PROBLEM TO WORK ON
Below are lines of data; restate word for word those running from the line containing "Api.M T) : Prop" to the line containing "Proof. by intros st r st' [= <- _]. Qed.", inclusive, and no others.

[Stored items]
******************************

(* ===== verification/Application.v ===== *)
(** The interface of the API object: [src/interfaces/iapplication.h], what it promises of
    its operations, and [CPolkaApi] as its implementation.

    A callback is a number that stands for a function of the application; buffers
    that the caller passes are results. *)
From stdpp Require Import relations.
From S2P Require Import Prelude Json Extrinsic Decode Lookup Metadata Api ApiInvariant ApiBehaviour.

(** ** The interface *)

Class IApplication (M : Type -> Type) := {
  app_connect : text -> M Z;
  app_disconnect : M unit;
  app_getSystemInfo : M SystemInfo;
  app_getBlockHash : option Z -> M BlockHash;
  app_getMetadata : option text -> M Metadata;
  app_getRuntimeVersion : option text -> M RuntimeVersion;
  app_getBlock : option text -> M SignedBlock;
  app_getBlockHeader : option text -> M BlockHeader;
  app_getNetworkState : M NetworkState;
  app_getFinalizedHead : M FinalHead;
  app_getSystemHealth : M SystemHealth;
  app_getSystemPeers : M PeersInfo;
  app_getAccountNonce : text -> M Z;
  app_getKeys : text -> text -> text -> M text;
  app_getStorage : text -> text -> text -> M text;
  app_getStorageHash : text -> text -> text -> M text;
  app_getStorageSize : text -> text -> text -> M Z;
  app_getChildKeys : text -> text -> M text;
  app_getChildStorage : text -> text -> M text;
  app_getChildStorageHash : text -> text -> M text;
  app_getChildStorageSize : text -> text -> M Z;
  app_stateCall : text -> text -> text -> M text;
  app_queryStorage : text -> text -> text -> Z -> M (list StorageItem);
  app_signAndSendTransfer : text -> text -> text -> Z -> nat -> M unit;
  app_pendingExtrinsics : list Z -> Z -> M (Z * list GenericExtrinsic)%type;
  app_submitAndSubcribeExtrinsic : text -> text -> text -> text -> text -> nat -> M unit;
  app_submitExtrinsic : text -> text -> text -> text -> text -> M text;
  app_removeExtrinsic : text -> M bool;
  app_subscribeBlockNumber : nat -> M Z;
  app_unsubscribeBlockNumber : M Z;
  app_subscribeFinalizedBlock : nat -> M Z;
  app_unsubscribeFinalizedBlock : M Z;
  app_subscribeRuntimeVersion : nat -> M Z;
  app_unsubscribeRuntimeVersion : M Z;
  app_subscribeStorage : text -> nat -> M Z;
  app_unsubscribeStorage : text -> M Z;
  app_subscribeBalance : text -> nat -> M Z;
  app_unsubscribeBalance : text -> M Z;
  app_subscribeEraAndSession : nat -> M Z;
  app_unsubscribeEraAndSession : M Z;
  app_subscribeAccountNonce : text -> nat -> M Z;
  app_unsubscribeAccountNonce : text -> M Z;
}.

Section interface.
Context {M : Type -> Type} `{A : !IApplication M}.

(** The operations that ask the node, and those that start or end a subscription. *)
Inductive app_query : forall T, M T -> Prop :=
| q_getSystemInfo : app_query _ app_getSystemInfo
| q_getBlockHash p : app_query _ (app_getBlockHash p)
| q_getMetadata p : app_query _ (app_getMetadata p)
| q_getRuntimeVersion p : app_query _ (app_getRuntimeVersion p)
| q_getBlock p : app_query _ (app_getBlock p)
| q_getBlockHeader p : app_query _ (app_getBlockHeader p)
| q_getNetworkState : app_query _ app_getNetworkState
| q_getFinalizedHead : app_query _ app_getFinalizedHead
| q_getSystemHealth : app_query _ app_getSystemHealth
| q_getSystemPeers : app_query _ app_getSystemPeers
| q_getKeys p m v : app_query _ (app_getKeys p m v)
| q_getStorage p m v : app_query _ (app_getStorage p m v)
| q_getStorageHash p m v : app_query _ (app_getStorageHash p m v)
| q_getStorageSize p m v : app_query _ (app_getStorageSize p m v)
| q_getChildKeys c k : app_query _ (app_getChildKeys c k)
| q_getChildStorage c k : app_query _ (app_getChildStorage c k)
| q_getChildStorageHash c k : app_query _ (app_getChildStorageHash c k)
| q_getChildStorageSize c k : app_query _ (app_getChildStorageSize c k)
| q_stateCall n d h : app_query _ (app_stateCall n d h)
| q_queryStorage k a b n : app_query _ (app_queryStorage k a b n)
| q_pendingExtrinsics slack n : app_query _ (app_pendingExtrinsics slack n)
| q_removeExtrinsic h : app_query _ (app_removeExtrinsic h).

Inductive app_subscription : M Z -> Prop :=
| s_subscribeBlockNumber c : app_subscription (app_subscribeBlockNumber c)
| s_unsubscribeBlockNumber : app_subscription app_unsubscribeBlockNumber
| s_subscribeFinalizedBlock c : app_subscription (app_subscribeFinalizedBlock c)
| s_unsubscribeFinalizedBlock : app_subscription app_unsubscribeFinalizedBlock
| s_subscribeRuntimeVersion c : app_subscription (app_subscribeRuntimeVersion c)
| s_unsubscribeRuntimeVersion : app_subscription app_unsubscribeRuntimeVersion
| s_subscribeStorage k c : app_subscription (app_subscribeStorage k c)
| s_unsubscribeStorage k : app_subscription (app_unsubscribeStorage k)
| s_subscribeBalance a c : app_subscription (app_subscribeBalance a c)
| s_unsubscribeBalance a : app_subscription (app_unsubscribeBalance a)
| s_subscribeEraAndSession c : app_subscription (app_subscribeEraAndSession c)
| s_unsubscribeEraAndSession : app_subscription app_unsubscribeEraAndSession
| s_subscribeAccountNonce a c : app_subscription (app_subscribeAccountNonce a c)
| s_unsubscribeAccountNonce a : app_subscription (app_unsubscribeAccountNonce a).
End interface.

(** ** What it promises

    [exec] runs an operation and [view] is what the application can tell of an object
    apart from asking the node: its subscriptions and parameters and the calls of
    callbacks so far. *)
Class ApplicationLaws (M : Type -> Type) `{A : !IApplication M} (obj V : Type)
    (exec : forall T, M T -> obj -> option (outcome T * obj)) (view : obj -> V) := {
  law_query : forall T (m : M T) s o s', app_query T m -> exec T m s = Some (o, s') -> view s' = view s;
  law_subscription : forall m s r s', app_subscription m -> exec Z m s = Some (Ret r, s') -> r = PAPI_OK;
}.

Section client.
Context {M : Type -> Type} `{A : !IApplication M} {obj V : Type}.
Context {exec : forall T, M T -> obj -> option (outcome T * obj)} {view : obj -> V} `{L : !ApplicationLaws M obj V exec view}.

(** A client that only asks. *)
Definition asks (s s' : obj) : Prop := exists T (m : M T) o, app_query T m /\ exec T m s = Some (o, s').

Lemma asking_keeps_view s s' : rtc asks s s' -> view s' = view s.
Proof. induction 1 as [s|s1 s2 s3 (T & m & o & Hq & E) _ IH]; [done|]. rewrite IH. by apply (law_query T m s1 o s2). Qed.
End client.

(** ** The implementation *)

Section polka.
Context `{D : Doubles} `{J : !IJsonRpc} `{W : StdWhat}.
Context (sr25519_sign : list Z -> list Z -> list Z -> list Z).

#[export] Instance polka_application : IApplication Api.M := {|
  app_connect := connect;
  app_disconnect := disconnect;
  app_getSystemInfo := getSystemInfo;
  app_getBlockHash := getBlockHash;
  app_getMetadata := getMetadata;
  app_getRuntimeVersion := getRuntimeVersion;
  app_getBlock := getBlock;
  app_getBlockHeader := getBlockHeader;
  app_getNetworkState := getNetworkState;
  app_getFinalizedHead := getFinalizedHead;
  app_getSystemHealth := getSystemHealth;
  app_getSystemPeers := getSystemPeers;
  app_getAccountNonce := getAccountNonce;
  app_getKeys := getKeys;
  app_getStorage := getStorage;
  app_getStorageHash := getStorageHash;
  app_getStorageSize := getStorageSize;
  app_getChildKeys := getChildKeys;
  app_getChildStorage := getChildStorage;
  app_getChildStorageHash := getChildStorageHash;
  app_getChildStorageSize := getChildStorageSize;
  app_stateCall := stateCall;
  app_queryStorage := queryStorage;
  app_signAndSendTransfer s k r n c := signAndSendTransfer sr25519_sign s k r n (User c);
  app_pendingExtrinsics := pendingExtrinsics;
  app_submitAndSubcribeExtrinsic e m f s k c := submitAndSubcribeExtrinsic sr25519_sign e m f s k (User c);
  app_submitExtrinsic := submitExtrinsic sr25519_sign;
  app_removeExtrinsic := removeExtrinsic;
  app_subscribeBlockNumber c := subscribeBlockNumber (User c);
  app_unsubscribeBlockNumber := unsubscribeBlockNumber;
  app_subscribeFinalizedBlock c := subscribeFinalizedBlock (User c);
  app_unsubscribeFinalizedBlock := unsubscribeFinalizedBlock;
  app_subscribeRuntimeVersion c := subscribeRuntimeVersion (User c);
  app_unsubscribeRuntimeVersion := unsubscribeRuntimeVersion;
  app_subscribeStorage k c := subscribeStorage k (User c);
  app_unsubscribeStorage := unsubscribeStorage;
  app_subscribeBalance a c := subscribeBalance a (User c);
  app_unsubscribeBalance := unsubscribeBalance;
  app_subscribeEraAndSession c := subscribeEraAndSession (User c);
  app_unsubscribeEraAndSession := unsubscribeEraAndSession;
  app_subscribeAccountNonce a c := subscribeAccountNonce a (User c);
  app_unsubscribeAccountNonce := unsubscribeAccountNonce;
|}.

(** Programs that change nothing but the client below the object. *)
Definition reads {T} (m : Api.M T) : Prop :=
  forall st o st', m st = Some (o, st') -> polka st' = polka st /\ calls st' = calls st /\ nonceDone st' = nonceDone st.

Lemma reads_ret {T} (a : T) : reads (mret a).
Proof. by intros st o st' [= <- <-]. Qed.
Lemma reads_run {T} (o : outcome T) : reads (run o).
Proof. by intros st o' st' [= <- <-]. Qed.
Lemma reads_this : reads this.
Proof. by intros st o st' [= <- <-]. Qed.
Lemma reads_on_node {T} (m : call rpc T) : reads (on_node m).
Proof.
  intros st o st' E. unfold on_node, on_part in E. destruct (m (node st)) as [[o1 n]|]; [|done]. by injection E as <- <-.
Qed.
Lemma reads_bind {S T} (m : Api.M S) (f : S -> Api.M T) : reads m -> (forall a, reads (f a)) -> reads (m ≫= f).
Proof.
  intros Hm Hf st o st' E. unfold mbind, M_bind, call_bind in E. destruct (m st) as [[[a|e|] st1]|] eqn:Em; [|by injection E as <- <-; apply (Hm _ _ _ Em)..|done].
  destruct (Hm _ _ _ Em) as (<- & <- & <-). by apply (Hf a st1 o st').
Qed.

(** Programs that return [PAPI_OK] if they return. *)
Definition returns_ok (m : Api.M Z) : Prop := forall st r st', m st = Some (Ret r, st') -> r = PAPI_OK.

Lemma returns_ok_ret : returns_ok (mret PAPI_OK).
Proof. by intros st r st' [= <- _]. Qed.
Lemma returns_ok_bind {S} (m : Api.M S) (f : S -> Api.M Z) : (forall a, returns_ok (f a)) -> returns_ok (m ≫= f).
Proof.
  intros Hf st r st' E. unfold mbind, M_bind, call_bind in E. destruct (m st) as [[[a|e|] st1]|]; try done. by apply (Hf a st1 r st').
Qed.
End polka.

Ltac reads :=
  repeat first
    [ apply reads_ret | apply reads_run | apply reads_this | apply reads_on_node
    | apply reads_bind; [|intros ?] | case_match ].

Ltac returns_ok :=
  repeat first [ apply returns_ok_ret | apply returns_ok_bind; intros ? | case_match ].

Section laws.
Context `{D : Doubles} `{J : !IJsonRpc} `{W : StdWhat}.
Context (sr25519_sign : list Z -> list Z -> list Z -> list Z).
#[local] Instance polka_app : IApplication Api.M := polka_application sr25519_sign.

Lemma query_reads T (m : Api.M T) : app_query T m -> reads m.
Proof.
  destruct 1; cbn;
    unfold getSystemInfo, getBlockHash, getMetadata, getRuntimeVersion, getBlock, getBlockHeader, getNetworkState,
      getFinalizedHead, getSystemHealth, getSystemPeers, getStorage, getStorageHash, getStorageSize, getChildKeys,
      getChildStorage, getChildStorageHash, getChildStorageSize, stateCall, queryStorage, pendingExtrinsics, removeExtrinsic,
      ask_at_head, key_param, child_params, getKeys, the_metadata, get, request; reads.
Qed.

Lemma subscription_ok (m : Api.M Z) : app_subscription m -> returns_ok m.
Proof.
  destruct 1; cbn;
    unfold subscribeBlockNumber, unsubscribeBlockNumber, subscribeFinalizedBlock, unsubscribeFinalizedBlock,
      subscribeRuntimeVersion, unsubscribeRuntimeVersion, subscribeStorage, unsubscribeStorage, subscribeBalance,
      unsubscribeBalance, subscribeEraAndSession, unsubscribeEraAndSession, subscribeAccountNonce, unsubscribeAccountNonce,
      subscribe_slot, unsubscribe_slot, subscribe_keyed, unsubscribe_keyed; returns_ok.
Qed.

#[export] Instance polka_laws :
  ApplicationLaws Api.M state (CPolkaApi * list (nat * update)) (fun T m st => m st) (fun st => (polka st, calls st)).
Proof.
  split.
  - intros T m s o s' Hq E. destruct (query_reads T m Hq s o s' E) as (-> & -> & _). done.
  - intros m s r s' Hm E. by apply (subscription_ok m Hm s r s').
Qed.

(** Asking the node changes nothing. Whatever sequence of requests an application makes
    through the interface, and whether they return, throw or are undefined, the
    subscriptions, callbacks and parameters of the object are as before, and no
    callback has been called; and every operation on a subscription that returns
    reports success. *)
Theorem polka_keeps_promises st st' :
  (rtc (asks (exec := fun T (m : Api.M T) st => m st)) st st' -> polka st' = polka st /\ calls st' = calls st)
  /\ (forall m r, app_subscription m -> m st = Some (Ret r, st') -> r = PAPI_OK).
Proof.
  split.
  - intros Hr. pose proof (asking_keeps_view st st' Hr) as E. by injection E.
  - intros m r Hm E. by apply (law_subscription m st r st').
Qed.
End laws.

(** ** An example *)

#[local] Existing Instance numeral_doubles.
#[local] Existing Instance scripted_client.
#[local] Instance no_what : StdWhat := fun _ => [].

(** A request on the connected object of [ApiBehaviour]. *)
Definition asked_version : state := after (getKeys [] (str "Balances") (str "FreeBalance")) connected.

Lemma polka_keeps_promises_witness : polka asked_version = polka connected /\ calls asked_version = calls connected.
Proof.
  apply (proj1 (polka_keeps_promises no_sign connected asked_version)). apply rtc_once.
  unfold asks, asked_version, after. destruct (getKeys [] (str "Balances") (str "FreeBalance") connected) as [[o st]|] eqn:E.
  - exists text, (getKeys [] (str "Balances") (str "FreeBalance")), o. split; [apply (q_getKeys (A := polka_app no_sign))|exact E].
  - vm_compute in E. discriminate.
Defined.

******************************

SOLVED EXERCISE
Definition reads {T} (m : Api.M T) : Prop :=
  forall st o st', m st = Some (o, st') -> polka st' = polka st /\ calls st' = calls st /\ nonceDone st' = nonceDone st.

Lemma reads_ret {T} (a : T) : reads (mret a).
Proof. by intros st o st' [= <- <-]. Qed.
Lemma reads_run {T} (o : outcome T) : reads (run o).
Proof. by intros st o' st' [= <- <-]. Qed.
Lemma reads_this : reads this.
Proof. by intros st o st' [= <- <-]. Qed.
Lemma reads_on_node {T} (m : call rpc T) : reads (on_node m).
Proof.
  intros st o st' E. unfold on_node, on_part in E. destruct (m (node st)) as [[o1 n]|]; [|done]. by injection E as <- <-.
Qed.
Lemma reads_bind {S T} (m : Api.M S) (f : S -> Api.M T) : reads m -> (forall a, reads (f a)) -> reads (m ≫= f).
Proof.
  intros Hm Hf st o st' E. unfold mbind, M_bind, call_bind in E. destruct (m st) as [[[a|e|] st1]|] eqn:Em; [|by injection E as <- <-; apply (Hm _ _ _ Em)..|done].
  destruct (Hm _ _ _ Em) as (<- & <- & <-). by apply (Hf a st1 o st').
Qed.

(** Programs that return [PAPI_OK] if they return. *)
Definition returns_ok (m : Api.M Z) : Prop := forall st r st', m st = Some (Ret r, st') -> r = PAPI_OK.

Lemma returns_ok_ret : returns_ok (mret PAPI_OK).
Proof. by intros st r st' [= <- _]. Qed.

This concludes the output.